Схожая по структуре приступа с шизоаффективным расстройством рекуррентная шизофрения развивается, как правило, у лиц гипертимного склада, иногда с акцентуацией признаков дизонтогенеза. Для шизоаффективного расстройства более характерна шизоидная структура личности. В динамике шизоаффективного приступа наблюдается четкая этапность с чередованием аффективных и не связанных с аффектом (неконгруэнтных) бредовых расстройств, которые развиваются без признаков нарушения сознания. В то же время нельзя не отметить, что дифференциально-диагностические критерии нуждаются в дальнейшей разработке. Зачастую при анализе критериев постановки диагноза кроме шизоаффективного расстройства может быть также выставлена рекуррентная форма шизофрении. В подобных случаях следует помнить, что диагноз шизоаффективного расстройства считается более реабилитационным.

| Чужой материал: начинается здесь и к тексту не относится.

(* ===== verification/_CoqProject ===== *)
-Q . S2P
Prelude.v
Float64.v
GoText.v
Utf8.v
Literal.v
Value.v
Ops.v
Machine.v
Arith.v
Compare.v
Slots.v
DictStore.v
DictKey.v
RuneInfo.v
RangeIter.v
Slice.v
ByteIO.v
Metadata.v
Codec.v
Pool.v
Environment.v
Binding.v
Token.v
Lexer.v
Scanning.v
Dispatch.v
Compile.v
Meaning.v
Runs.v
Compiled.v
Ast.v
Parsing.v
TypeParser.v
ExprParser.v
StmtParser.v
Cursor.v
TypeGrammar.v
Grammar.v
Parsed.v
Program.v
Evaluator.v
Source.v
Parity.v
Corners.v
(* ===== verification/Prelude.v ===== *)
(** * Geblang: a verification development of the language runtime

    Geblang is a scripting language implemented in Go.  A program goes through
    the lexer and parser (src/internal/lexer, parser, token, ast), the semantic
    analyser (semantic), and then either the bytecode compiler and its virtual
    machine (bytecode, bcloader) or the tree-walking evaluator (evaluator);
    both run on the same values (runtime) and the same native library (native).
    This development models the parts of that pipeline that carry its core
    logic, as executable definitions translated from the Go source, and proves
    what makes them correct.

    ** Conventions

    An [int64] or [int] is a [Z] kept in range by [wrap64] wherever the code can
    overflow; a [big.Int] is a [Z], a [big.Rat] a reduced [Q], a [float64] the
    standard library's [spec_float] at binary64; a string or byte slice is a
    list of bytes ([gostring]).  A Go function that returns an error is a
    function into [result]; one that reads and writes a structure passes it on
    explicitly, in a state monad where many calls do ([vmM] in Machine.v, the
    byte reader in ByteIO.v).  A Go run-time panic is an explicit outcome.  Code
    outside src/ (and code of components that are not modelled) is a parameter,
    with its documented behaviour as a hypothesis where a theorem needs it.

    ** Files

    Foundations: Float64.v (binary64, bit patterns and conversions), GoText.v
    (Go's string order and integer formatting), Utf8.v (decoding and encoding of
    runes as in unicode/utf8), Literal.v (ast.ParseIntLiteral,
    ParseDecimalLiteral).

    Values and the machine: Value.v (runtime/value.go, vmvalue.go, numeric.go),
    Ops.v (the instruction set of bytecode/bytecode.go), Machine.v (operand
    stack, locals with captured cells, globals with dirty tracking: vm.go,
    vm_lifecycle.go), Arith.v (arithmetic opcodes), Compare.v (ordering and
    equality: native/math.go, runtime/equality.go), Slots.v (superinstructions
    on variable slots, write-back of worker globals), RangeIter.v and Slice.v
    (ranges, iterators, indexing, slicing), Dispatch.v (the dispatch loop over
    these opcodes).

    The compiler: Compile.v (scalar expressions of
    bytecode/compiler_expressions.go with constant folding, specialised opcodes,
    fused branches and jump patching), Meaning.v (a reference semantics of the
    same expressions: [eval] leaves out what the code is known to get wrong,
    [trapped] says where that is, [value_of] leaves nothing out), Runs.v (what each opcode leaves, runs of the loop),
    Compiled.v (the compiler's correctness).

    The bytecode file: ByteIO.v (a reader returns, panics or, in the definition
    only, exhausts its recursion depth), Metadata.v (constants and metadata, and
    what of them a file keeps), Codec.v (Encode and Decode).

    The front end: Token.v, Lexer.v, Scanning.v (token.go, lexer.go and the
    collection of tokens that starts a parse); Ast.v (the syntax tree of
    ast/ast.go and the text of types); Parsing.v (the parser of
    parser/parser.go: its cursor, error list and look-ahead, as a state monad
    whose outcomes are a result, a Go panic or missing fuel), TypeParser.v (type
    expressions), ExprParser.v (the precedence climbing of expressions, calls,
    literals, comprehensions, patterns, interpolated strings) and StmtParser.v
    (statements, declarations, classes, the program), whose last definitions
    tie the mutual recursion of expressions and statements.  Their proofs:
    Cursor.v (what an action reads of the tokens), TypeGrammar.v and Grammar.v
    (grammars of types and expressions as inductive relations, with the
    documented table of operator levels), Parsed.v (the parser recognises them),
    Program.v (a grammar of statements and programs, recognised as well),
    Source.v (the text of a scalar expression through lexer, parser, compiler
    and machine), Corners.v (texts the parser reads in an unintended way).

    The second back end: Evaluator.v (the expressions of the tree-walking
    evaluator, evaluator/evaluator.go and eval_expr.go: literals, variables,
    collections, ranges, operators, equality, keys, membership), Parity.v (it
    agrees with the compiled code on the machine).

    Runtime structures: DictStore.v, DictKey.v (ordered dictionaries and their
    keys), RuneInfo.v (rune mapping and its cache), Environment.v (lexical
    scopes of the evaluator), Binding.v (argument binding), Pool.v (the
    concurrency pool).

    ** What the theorems show

    - The compiler and the machine compose: the code of an expression, run on
      the machine, leaves the value the reference semantics gives it, or raises
      its error, within one turn per instruction (Compiled.v); composed with the
      lexer and the parser, from the bytes of the text (Source.v).  The
      exceptions are hypotheses: [source_ok] leaves out literals that constant
      folding reads as octal, [trapped] the small product that wraps and the
      fused remainder branch that rejects big integers, [plain_lt] a text that
      the parser takes for a call with type arguments.
    - The back ends agree: the evaluator computes on the parser's tree what the
      compiled code computes, for every nesting of scalar expressions, or both
      fail, where [gap] finds no operator that one of them lacks; their equality
      is one relation, and they key a value by the same string unless the key is
      an address ([addressed]) (Parity.v).
    - The parser implements the grammar: every text that the grammars of types
      and expressions give to a tree, with the levels and the grouping of the
      operators, parses to that tree, without an error and up to the token that
      follows it (TypeGrammar.v, Parsed.v), and a program of declarations,
      functions, conditionals, loops and jumps to its statements
      (Program.v).
    - Operations are exact: integer, decimal and mixed arithmetic, comparison,
      bit operations, increments and self-updates compute the mathematical
      result across representations, and optimised paths agree with generic ones
      (Arith.v, Compare.v, Slots.v).
    - Data structures refine simple ones: the adaptive dictionary an ordered
      association list, the scopes nested finite maps, the cached rune mapping
      the plain one (DictStore.v, Environment.v, RuneInfo.v).
    - Encodings round-trip: a chunk through the bytecode file, up to the source
      positions and other fields that the format drops ([kept_chunk]), tokens through
      their text (Codec.v, Scanning.v).
    - Loops end: the scanner covers any source, metadata and range loops use
      bounded fuel, and a decoder never exhausts its own on any file (Scanning.v,
      Metadata.v, Codec.v, RangeIter.v).
    - Invariants of shared state hold under every interleaving: the pool never
      exceeds its slots and never deadlocks (Pool.v).
    - Where the code departs from its intent, a theorem exhibits it; the
      manifest lists these.

    ** Bounds and fuel

    [decimalPow_loop] runs 64 rounds (an exponent has at most 63 bits);
    [double_until] 64 doublings (a length has 63 bits); [execRange_fuel] is the
    distance between the bounds plus two; the slice loop gets twice the length
    plus three; metadata gets the file's length; a walk through scopes gets the
    address of the scope plus one (outer scopes are older); the scanner's loops
    are bounded by the unread characters and the token loop by the length of the
    source plus two; [dispatchLoop] runs compiled expressions with one turn per
    instruction plus one; the
    parser gets twice the length of an expression or a program (a >> counts as two closing
    brackets).  Theorems state that these are enough.

    ** Not modelled

    Of the modelled components: operator and comparison methods of user classes
    and operators of native numeric classes (parameters); NaN payloads; stack
    traces; memory limits; callbacks that change a dictionary during iteration;
    generators and user-defined iterators (parameters); assignment to list
    elements, which needs a heap of shared lists; the lock that a scope walk
    releases between two scopes; the order in which Go wakes blocked
    goroutines.  Of the evaluator, calls,
    selectors, indexing, casts, comprehensions, match, interpolation and
    statements are left out: calls need frames, classes and generators, and the
    rest formats values with native code that is not modelled; an expression
    form outside the model has no value ([None]).  The remaining components
    (listed in the manifest) are input and output, platform services, tooling
    around the language, and code whose state is the whole class system of a
    running program: statements and calls of the compiler, call frames and
    exception handlers of the machine, the semantic analyser. *)

From Stdlib Require Export ZArith Lia Bool Strings.Byte.
From stdpp Require Export base decidable list gmap countable numbers tactics strings.
(* ===== verification/Compare.v ===== *)
(** * Compare: ordering and equality of values

    [NumericCompare] and its integer fast path (src/internal/native/math.go),
    the [<], [<=], [>], [>=] opcodes and the structural equality behind [==]
    (src/internal/bytecode/vm.go), and the equality of leaf values that both
    backends share (src/internal/runtime/equality.go). *)

From Stdlib Require Import QArith Qabs Floats.SpecFloat.
From S2P Require Import Prelude Float64 GoText Value Ops Machine Arith.
#[local] Open Scope Z_scope.

(** ** Ordering *)

(** [native.compareInt64]. *)
Definition compareInt64 (l r : Z) : Z := if l <? r then -1 else if r <? l then 1 else 0.

(** [native.numericCompareIntFast]: integer operands with at least one big
    one; an integer outside the [int64] range is decided by its sign. *)
Definition numericCompareIntFast (lhs rhs : Value) : option Z :=
  match lhs, rhs with
  | VSmallInt l, VInt r => Some (if is_int64 r then compareInt64 l r else - Z.sgn r)
  | VInt l, VSmallInt r => Some (if is_int64 l then compareInt64 l r else Z.sgn l)
  | VInt l, VInt r => Some (cmp_to_Z (l ?= r))
  | _, _ => None
  end.

Definition cannotCompare (lhs rhs : Value) : VMError :=
  Classified (bs "TypeError") (bs "cannot compare " ++ TypeName lhs ++ bs " and " ++ TypeName rhs).

(** [native.NumericCompare]. *)
Definition NumericCompare (lhs rhs : Value) : result VMError Z :=
  match lhs, rhs with
  | VSmallInt l, VSmallInt r => Ok (compareInt64 l r)
  | _, _ =>
      match numericCompareIntFast lhs rhs with
      | Some c => Ok c
      | None =>
          match lhs, rhs with
          | VString l, VString r => Ok (cmp_to_Z (str_compare l r))
          | VString _, _ => Err (cannotCompare lhs rhs)
          | _, _ =>
              match NumericToRat lhs, NumericToRat rhs with
              | Some lr, Some rr => Ok (cmp_to_Z (lr ?= rr)%Q)
              | _, _ =>
                  match NumericToFloat lhs, NumericToFloat rhs with
                  | Some lf, Some rf =>
                      Ok (if f64_ltb lf rf then -1 else if f64_ltb rf lf then 1 else 0)
                  | _, _ => Err (cannotCompare lhs rhs)
                  end
              end
          end
      end
  end.

(** What a comparison opcode makes of the three-way result. *)
Definition compare_result (op : Op) (cmp : Z) : bool :=
  match op with
  | OpLess => cmp <? 0
  | OpGreater => 0 <? cmp
  | OpLessEqual => cmp <=? 0
  | OpGreaterEqual => 0 <=? cmp
  | _ => false
  end.

Definition comparison_symbol (op : Op) : gostring :=
  match op with
  | OpLess => bs "<"
  | OpGreater => bs ">"
  | OpLessEqual => bs "<="
  | OpGreaterEqual => bs ">="
  | _ => []
  end.

(** [native.SortLess]: a sort callback returns a less-than predicate or a
    three-way result. *)
Definition SortLess (v : Value) : result VMError bool :=
  match v with
  | VBool b => Ok b
  | VSmallInt i => Ok (i <? 0)
  | VInt i => Ok (Z.sgn i <? 0)
  | _ => Err (Plain (bs "sort callback must return bool (less-than) or int (three-way), got "
                     ++ TypeName v))
  end.

(** [native.NumericAbs]. *)
Definition NumericAbs (v : Value) : result VMError Value :=
  match v with
  | VSmallInt i =>
      if 0 <=? i then Ok v
      else if i =? min_int64 then Ok (VInt (Z.abs i)) else Ok (VSmallInt (wrap64 (- i)))
  | VInt i => Ok (VInt (Z.abs i))
  | VDecimal q => Ok (VDecimal (Qred (Qabs q)))
  | VFloat f => Ok (VFloat (SFabs f))
  | _ => Err (Plain (TypeName v ++ bs " has no method abs"))
  end.

(** ** Equality of leaf values *)

Section LeafEquality.
(** Comparison of the payloads of two native objects ([==] on comparable Go
    values, [reflect.DeepEqual] otherwise). *)
Variable payloadEq : Z -> Z -> bool.

(** [nativeObjectsEqual]. *)
Definition nativeObjectsEqual (lk : gostring) (li : Z) (lp : option Z)
    (rk : gostring) (ri : Z) (rp : option Z) : bool :=
  if bool_decide (lk = rk) && (li =? ri) then
    match lp, rp with
    | None, None => true
    | Some x, Some y => payloadEq x y
    | _, _ => false
    end
  else false.

(** Two header maps: every key of the left one against the right one, where a
    missing key reads as an empty list. *)
Definition headersEqual (l r : gmap gostring (list gostring)) : bool :=
  (size l =? size r)%nat
  && forallb (fun kv => bool_decide (snd kv = default [] (r !! fst kv))) (map_to_list l).

Definition rangeEqual (l r : Range) : bool :=
  Bool.eqb (Exclusive l) (Exclusive r) && (Start l =? Start r)
  && (End_ l =? End_ r) && (Step l =? Step r).

Definition cookieEqual (l r : HTTPCookie) : bool :=
  bool_decide (cookie_Name l = cookie_Name r) && bool_decide (cookie_Value l = cookie_Value r)
  && bool_decide (cookie_Path l = cookie_Path r)
  && bool_decide (cookie_Domain l = cookie_Domain r)
  && (cookie_Expires l =? cookie_Expires r) && (cookie_MaxAge l =? cookie_MaxAge r)
  && Bool.eqb (cookie_Secure l) (cookie_Secure r)
  && Bool.eqb (cookie_HTTPOnly l) (cookie_HTTPOnly r)
  && bool_decide (cookie_SameSite l = cookie_SameSite r).
(* ===== verification/Slots.v ===== *)
(** * Slots: the fused opcodes that work on variable slots

    The superinstructions of the dispatch loop in src/internal/bytecode/vm.go
    that read or update a local or a global directly: increments, the
    self-updating additions and subtractions, the compare-and-branch opcodes
    and the fused remainder test, each with its fast path and its fallback; the
    variable opcodes; and the write-back of a worker's module globals
    (vm_lifecycle.go). *)

From Stdlib Require Import QArith.
From S2P Require Import Prelude Float64 GoText Value Ops Machine Arith Compare.
#[local] Open Scope Z_scope.

(** [vm.runtimeError(instruction, "%s", err.Error())]. *)
Definition asRuntimeError (e : VMError) : VMError :=
  match e with
  | Plain m => RuntimeError m
  | Classified _ m => RuntimeError m
  | _ => e
  end.
Definition reframe {A : Type} (m : vmM A) : vmM A :=
  fun vm => match m vm with
            | (vm', Ok a) => (vm', Ok a)
            | (vm', Err e) => (vm', Err (asRuntimeError e))
            end.

(** ** Variable opcodes *)

(** [case OpDefineGlobal], [OpGetGlobal] and [OpSetGlobal]. *)
Definition execDefineGlobal (slot : Z) : vmM unit :=
  do value <- reframe pop;
  reframe (setGlobal slot value).
(* ===== verification/DictKey.v ===== *)
(** * DictKey: the key string of a value

    [native.DictKey] (src/internal/native/convert.go) and the VM's fast path
    [dictKeyFor] (src/internal/bytecode/vm.go): dicts and sets store an entry
    under the string this function gives its key, so two keys are the same key
    exactly when their strings are equal. *)

From Stdlib Require Import QArith Floats.SpecFloat.
From Stdlib Require Qcanon.
From stdpp Require Import sorting.
From S2P Require Import Prelude Float64 GoText Value Machine Arith Compare DictStore.
#[local] Open Scope Z_scope.

(** [big.Rat.RatString] (standard library): the denominator is omitted when
    it is 1. *)
Definition RatString (q : Q) : gostring :=
  if (Qden q =? 1)%positive then FormatInt (Qnum q)
  else FormatInt (Qnum q) ++ [Byte.x2f] ++ FormatInt (Zpos (Qden q)).

(** [strconv.FormatBool] (standard library). *)
Definition FormatBool (b : bool) : gostring := if b then bs "true" else bs "false".

Definition pair_le (a b : gostring * gostring) : Prop := str_le (fst a) (fst b).
#[global] Instance pair_le_dec : RelDecision pair_le.
Proof. intros a b. unfold pair_le. apply _. Defined.
(* ===== verification/RangeIter.v ===== *)
(** * RangeIter: ranges and their iterators

    [runtime.Range] with its length and membership (value.go), and the range
    opcodes of the VM (src/internal/bytecode/vm.go): building a range or a
    character range, the eager [range] list, and the counting and
    arbitrary-precision iterators of [for ... in]. *)

From S2P Require Import Prelude Utf8 GoText Value Machine.
#[local] Open Scope Z_scope.

(** ** [runtime.Range] *)

(** [Range.Length]; [big.Int.Div] is Euclidean division, here of non-negative
    numbers. *)
Definition Range_Length (v : Range) : Z :=
  let step := Step v in
  if step =? 0 then 0
  else
    let diff := End_ v - Start v in
    if (if 0 <? step then diff <? 0 else 0 <? diff) then 0
    else
      let diff := if 0 <? step then diff else - diff in
      let step := if 0 <? step then step else - step in
      if Exclusive v then (diff + (step - 1)) / step else diff / step + 1.

(** [Range.ContainsInt]; [big.Int.Rem] truncates. *)
Definition ContainsInt (v : Range) (n : Z) : bool :=
  let step := Step v in
  if step =? 0 then false
  else if (if 0 <? step
           then (n <? Start v) || (Exclusive v && (End_ v <=? n)) || (negb (Exclusive v) && (End_ v <? n))
           else (Start v <? n) || (Exclusive v && (n <=? End_ v)) || (negb (Exclusive v) && (n <? End_ v)))
       then false
       else Z.rem (n - Start v) step =? 0.

(** ** Range iterators *)

(** [rangeIterator]: the big fields are nil (here 0) in a small iterator. *)
Record rangeIterator := mkRangeIter {
  current : Z; end_ : Z; step : Z; exclusive : bool;
  small : bool; done_ : bool; cur : Z; endSmall : Z; stepSmall : Z }.

Definition set_cur (it : rangeIterator) (d : bool) (c : Z) : rangeIterator :=
  mkRangeIter (current it) (end_ it) (step it) (exclusive it) (small it) d c
    (endSmall it) (stepSmall it).
Definition set_current (it : rangeIterator) (c : Z) : rangeIterator :=
  mkRangeIter c (end_ it) (step it) (exclusive it) (small it) (done_ it) (cur it)
    (endSmall it) (stepSmall it).

Definition small_range_iterator (start stop st : Z) (excl : bool) : rangeIterator :=
  mkRangeIter 0 0 0 excl true false start stop st.

(** [newRangeIterator]. *)
Definition newRangeIterator (v : Range) : rangeIterator :=
  if is_int64 (Start v) && is_int64 (End_ v) && is_int64 (Step v) && negb (Step v =? 0)
  then small_range_iterator (Start v) (End_ v) (Step v) (Exclusive v)
  else mkRangeIter (Start v) (End_ v) (Step v) (Exclusive v) false false 0 0 0.

(** [rangeContains]. *)
Definition rangeContains (cur stop st : Z) (excl : bool) : bool :=
  if 0 <? st then (if excl then cur <? stop else cur <=? stop)
  else (if excl then stop <? cur else stop <=? cur).

(** [rangeIterator.nextSmall]: the addition wraps, and the comparison after it
    notices. *)
Definition nextSmall (it : rangeIterator) : rangeIterator * option Value :=
  if done_ it then (it, None)
  else
    let '(c, stop, st) := (cur it, endSmall it, stepSmall it) in
    let inRange :=
      if (0 <? st) && exclusive it then c <? stop
      else if 0 <? st then c <=? stop
      else if exclusive it then stop <? c
      else stop <=? c in
    if negb inRange then (set_cur it true c, None)
    else
      let next := wrap64 (c + st) in
      let it' := if ((0 <? st) && (next <? c)) || ((st <? 0) && (c <? next))
                 then set_cur it true c else set_cur it false next in
      (it', Some (VSmallInt c)).

(** [rangeIterator.next]. *)
Definition rangeIterator_next (it : rangeIterator) : rangeIterator * option Value :=
  if small it then nextSmall it
  else if negb (rangeContains (current it) (end_ it) (step it) (exclusive it)) then (it, None)
  else (set_current it (current it + step it), Some (VInt (current it))).

(** ** The opcodes *)

Definition runtimeError {A : Type} (s : String.string) : vmM A := fail (RuntimeError (bs s)).

(** [native.IntValueToBigInt]. *)
Definition IntValueToBigInt (v : Value) : option Z :=
  match v with
  | VSmallInt i => Some i
  | VInt i => Some i
  | _ => None
  end.

Definition int_or (v : Value) (message : String.string) : vmM Z :=
  match IntValueToBigInt v with Some i => ret i | None => runtimeError message end.

(** The list loop of [execRange]: [None] when the fuel runs out. *)
Fixpoint execRange_loop (fuel : nat) (exclusive : bool) (current stop st : Z) : option (list Value) :=
  match fuel with
  | O => None
  | S n =>
      let cmp := current ?= stop in
      let leave :=
        if 0 <? st
        then match cmp with Eq => exclusive | Gt => true | Lt => false end
        else match cmp with Eq => exclusive | Lt => true | Gt => false end in
      if leave then Some []
      else cons (VInt current) <$> execRange_loop n exclusive (current + st) stop st
  end.

Definition execRange_fuel (start stop : Z) : nat := S (S (Z.to_nat (Z.abs (stop - start)))).

(** [execRange]; [argc] is the instruction's operand. *)
Definition execRange (argc : Z) (exclusive : bool) : vmM unit :=
  let minArgc := if exclusive then 1 else 2 in
  if (argc <? minArgc) || (3 <? argc)
  then runtimeError "range expects (start, end) or (start, end, step)"
  else
    do st <- (if argc =? 3
              then do v <- propagate pop; do s <- int_or v "range step must be int"; ret (Some s)
              else ret None);
    do endVal <- propagate pop;
    do stop <- int_or endVal "range end must be int";
    do start <- (if 2 <=? argc
                 then do v <- propagate pop; int_or v "range start must be int"
                 else ret 0);
    let st := match st with Some s => s | None => if stop <? start then -1 else 1 end in
    if st =? 0 then runtimeError "range step cannot be zero"
    else
      match execRange_loop (execRange_fuel start stop) exclusive start stop st with
      | Some elements => push (VList elements)
      | None => fail GoPanic
      end.

(** The two loops of a character range, one iteration per unit of fuel. *)
Fixpoint char_up (fuel : nat) (exclusive : bool) (r stop : Z) : list Value :=
  match fuel with
  | O => []
  | S n =>
      if negb (r <=? stop) then []
      else if exclusive && (r =? stop) then []
      else VString (EncodeRune r) :: char_up n exclusive (r + 1) stop
  end.
Fixpoint char_down (fuel : nat) (exclusive : bool) (r stop : Z) : list Value :=
  match fuel with
  | O => []
  | S n =>
      if negb (stop <=? r) then []
      else if exclusive && (r =? stop) then []
      else VString (EncodeRune r) :: char_down n exclusive (r - 1) stop
  end.
Definition char_range (exclusive : bool) (start stop : Z) : list Value :=
  let fuel := S (Z.to_nat (Z.abs (stop - start))) in
  if start <=? stop then char_up fuel exclusive start stop
  else char_down fuel exclusive start stop.

(** The single rune of a string operand. *)
Definition single_rune (v : Value) : option Z :=
  match v with
  | VString s => match runes s with [r] => Some r | _ => None end
  | _ => None
  end.

(** [buildRange]: what it pushes. *)
Definition buildRange_value (exclusive : bool) (startValue endValue stepValue : Value)
    : result VMError Value :=
  match single_rune startValue with
  | Some r =>
      match single_rune endValue with
      | Some stop => Ok (VList (char_range exclusive r stop))
      | None => Err (RuntimeError (bs "char range end must be a single-character string"))
      end
  | None =>
      match IntValueToBigInt startValue, IntValueToBigInt endValue, IntValueToBigInt stepValue with
      | None, _, _ => Err (RuntimeError (bs "range start must be int"))
      | _, None, _ => Err (RuntimeError (bs "range end must be int"))
      | _, _, None => Err (RuntimeError (bs "range step must be int"))
      | Some start, Some stop, Some st =>
          if st =? 0 then Err (RuntimeError (bs "range step cannot be zero"))
          else Ok (VRange (mkRange start stop exclusive st))
      end
  end.
Definition buildRange (exclusive : bool) : vmM unit :=
  do stepValue <- propagate pop;
  do endValue <- propagate pop;
  do startValue <- propagate pop;
  do v <- lift (buildRange_value exclusive startValue endValue stepValue);
  push v.

(** [iteratorValue].  A list iterator holds the shared list: it carries its
    position and the length it started with, and each step is given what the
    list holds at that time. *)
Inductive iteratorValue :=
| IterList (limit index : Z)
| IterValues (values : list Value) (index : Z)
| IterRange (it : rangeIterator)
| IterGenerator (v : Value)
| IterUser (v : Value).

(** [orderedSetValues]: set elements in the order of their keys. *)
Fixpoint set_lookup (key : gostring) (es : list (gostring * Value)) : option Value :=
  match es with
  | [] => None
  | (k, v) :: es' => if decide (k = key) then Some v else set_lookup key es'
  end.
Definition orderedSetValues (es : list (gostring * Value)) : list Value :=
  omap (fun k => set_lookup k es) (sort_strings (map fst es)).

Section Iterators.
(** [vm.userInstanceIterator] and [Generator.Next] call back into the program. *)
Variable userInstanceIterator : Value -> result VMError iteratorValue.
Variable generator_Next : Value -> result VMError (option Value).

(** [iteratorFor]. *)
Definition iteratorFor (value : Value) : result VMError iteratorValue :=
  match value with
  | VList es => Ok (IterList (zlen es) 0)
  | VRange r => Ok (IterRange (newRangeIterator r))
  | VDict es => Ok (IterValues (map (fun e => VList [fst (snd e); snd (snd e)]) es) 0)
  | VSet es => Ok (IterValues (orderedSetValues es) 0)
  | VString s => Ok (IterValues (map (fun r => VString (EncodeRune r)) (runes s)) 0)
  | VInstance _ _ => userInstanceIterator value
  | VOther t => if decide (t = bs "generator") then Ok (IterGenerator value)
                else Err (RuntimeError (t ++ bs " is not iterable"))
  | v => Err (RuntimeError (TypeName v ++ bs " is not iterable"))
  end.

(** [iteratorValue.next]; [now] is what the iterated list holds. *)
Definition iterator_next (now : list Value) (iter : iteratorValue)
    : iteratorValue * result VMError (option Value) :=
  match iter with
  | IterList limit index =>
      if (limit <=? index) || (zlen now <=? index) then (iter, Ok None)
      else match zlookup now index with
           | Some v => (IterList limit (index + 1), Ok (Some v))
           | None => (iter, Err GoPanic)
           end
  | IterGenerator v => (iter, generator_Next v)
  | IterRange it => let (it', v) := rangeIterator_next it in (IterRange it', Ok v)
  | IterUser _ => (iter, Err (Plain (bs "user iterator must be advanced via VM")))
  | IterValues values index =>
      if zlen values <=? index then (iter, Ok None)
      else match zlookup values index with
           | Some v => (IterValues values (index + 1), Ok (Some v))
           | None => (iter, Err GoPanic)
           end
  end.

(** [iterInit]: the iterator it pushes; the stack keeps values and iterators
    apart, so the operation returns it. *)
Definition iterInit : vmM iteratorValue :=
  do value <- propagate pop;
  lift (iteratorFor value).

Definition smallRangeBound (v : Value) : option Z :=
  match v with VSmallInt i => Some i | _ => None end.

(** [forRangeIter]: the iterator it pushes. *)
Definition forRangeIter (exclusive : bool) : vmM iteratorValue :=
  let slow :=
    do_ buildRange exclusive; iterInit in
  do vm <- get;
  match stack vm with
  | v3 :: v2 :: v1 :: rest =>
      match smallRangeBound (ToValue v1), smallRangeBound (ToValue v2), smallRangeBound (ToValue v3) with
      | Some start, Some stop, Some st =>
          if st =? 0 then slow
          else do_ modify (set_stack rest); ret (IterRange (small_range_iterator start stop st exclusive))
      | _, _, _ => slow
      end
  | _ => slow
  end.
End Iterators.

Шизоаффективное расстройство, смешанный тип: Лечение
Медикаментозное лечение
Лечение шизоаффективных расстройств проводят с учетом выраженности галлюцинаторно-бредовых расстройств, с одной стороны, и характера преобладающего аффекта, с другой. При массивной галлюцинаторной, бредовой, кататонической симптоматике применяют нейролептики с выраженным антипсихотическим действием, в том числе и парентерально. Дозы подбирают индивидуально. При непереносимости классических нейролептиков возможна их замена на атипичные антипсихотики.
При маниакальном аффекте наряду с нейролептиками необходимо применять нормотимики в высоких дозах (соли лития, вальпроевая кислота, карбамазепин). При назначении солей лития концентрация лития в плазме крови не должна превышать 0,8-1,0 ммоль/л.
При депрессивном и тревожно-депрессивном аффекте вместе с нейролептиками необходимо назначать антидепрессанты, выбор которых следует проводить с учетом характера доминирующего аффекта. Выбирают антидепрессант по тем же принципам, как и при лечении аффективных психозов. Необходимо помнить, что при терапии антидепрессантами возможна смена аффекта на гипоманиакальный. Особенно высок риск смены фазы настроения при терапии антидепрессантами, если в анамнезе прослеживаются маниакальные эпизоды.
При неэффективности терапии показан перевод на парентеральные формы введения препаратов, присоединение нормотимиков и их комбинации (как при маниакальном, так и при депрессивном аффекте) и проведение других противорезистентных мероприятий.
Немедикаментозные методы лечения
При резистентности к комбинированной нейролептической терапии может проводиться инсулином. В этих случаях инсулинотерапию проводят курсом до 10-15 коматозных состояний. В качестве противо- резистентного лечения в условиях реанимации проводят также ЭСТ, плазмаферез.
Больным с шизоаффективным расстройством показаны поддерживающая психотерапия, тренинг социальных навыков, семейная психотерапия.
Профилактика
Профилактическую терапию подбирают по тем же принципам, что и при аффективных психозах , с постепенным исключением нейролептиков и использованием антидепрессантов и нормотимиков (соли лития, вальпроевая кислота, ламотриджин, карбамазепин). Профилактическую терапию можно проводить неопределенно долго, но не менее 1 года.